Now it seems I wasn't skeptical enough. The appointment of the Chicago-trained liberal-baiter Rahm Emanuel as White House chief of staff confirmed my fundamental point that the machine's political apparatus was moving to the White House, not some fresh-faced parvenu with an African name. I also correctly predicted that after the mid-term election, Obama would cave on extending Bush's tax cuts for the rich. The over-$250,000-a-year crowd shoulders a big part of the Democrats' fund-raising, directly and through K Street lobbyists, so the president may be relieved to give in to the GOP.
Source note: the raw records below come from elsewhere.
Lemma child_view vm T' mm' va : copying USER_PAGES vm T' mm' -> 0 <= va < 2 ^ 38 -> sv39 (mem vm) new va = read_only (sv39 m0 pgd va).
Proof.
  intros Hc Hva. destruct (user_page va Hva) as [Hv Hpage]. rewrite (sv39_pte_of _ _ T') by (apply Hc || lia). rewrite (sv39_pte_of _ _ T) by (apply Hsrc || lia).
  rewrite (Hpage (mem vm)), (Hpage m0). destruct (cp_pte _ _ _ _ Hc _ Hv) as [_ ->]. unfold child_entry. destruct (Z.ltb_spec (va / 4096) USER_PAGES); [| lia].
  destruct (has (pte_of m0 T (va / 4096 * 4096)) PTE_V) eqn:Ev.
  - apply decode_child. by apply (src_page _ _ _ _ _ Hsrc _ Hv).
  - unfold child_pte. rewrite Ev. unfold decode at 2. by rewrite Ev.
Qed.

Lemma high_view N vm T' mm' va : copying N vm T' mm' -> 2 ^ 64 - 2 ^ 38 <= va < 2 ^ 64 ->
  sv39 (mem vm) pgd va = sv39 m0 pgd va /\ sv39 (mem vm) new va = sv39 m0 pgd va.
Proof.
  intros Hc Hva. assert (Hh : 256 <= vpn2 va).
  { destruct (vpn_split va) as (-> & _); [lia |]. change (2 ^ 64) with 18446744073709551616 in Hva. change (2 ^ 38) with 274877906944 in Hva. change (2 ^ 30) with 1073741824. dlia. }
  destruct (cp_high _ _ _ _ Hc va ltac:(lia) Hh) as [E E'].
  rewrite (sv39_pte_of _ _ T va (cp_ok _ _ _ _ Hc)), (sv39_pte_of _ _ T' va (cp_child _ _ _ _ Hc)), (sv39_pte_of _ _ T va (src_ok _ _ _ _ _ Hsrc)) by lia.
  by rewrite E, E'.
Qed.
But even I didn't think that Chicago and the Democratic Party were so boss-ruled that Emanuel could simply be installed by the party leadership as mayor of the Second City, or that the machine could so easily send the current mayor's brother, Bill, to replace Emanuel in the post. I thought, and wrote here, that the local Irish-Catholic barons would probably revolt against an outsider raised in the suburbs who was never a ward committeeman. That much democracy I would expect in a city that has rarely had self-government.
Evidently, however, the fix is really in. Richard Daley and his brothers, Bill, John and Michael, apparently persuaded all the major potential Irish candidates - Tom Dart, Lisa Madigan and Ed Burke - not to challenge Emanuel in next month's primary, leaving him the only white candidate and thus the favorite to succeed Richard Daley. Meanwhile, brother Bill, Rahm's ally and Richie's closest adviser, gets to be, in effect, deputy president without having got a single vote. Whether Bill ever wanted to occupy City Hall himself, he now seems to prefer the allure and power of Washington, where he served as Bill Clinton's commerce secretary.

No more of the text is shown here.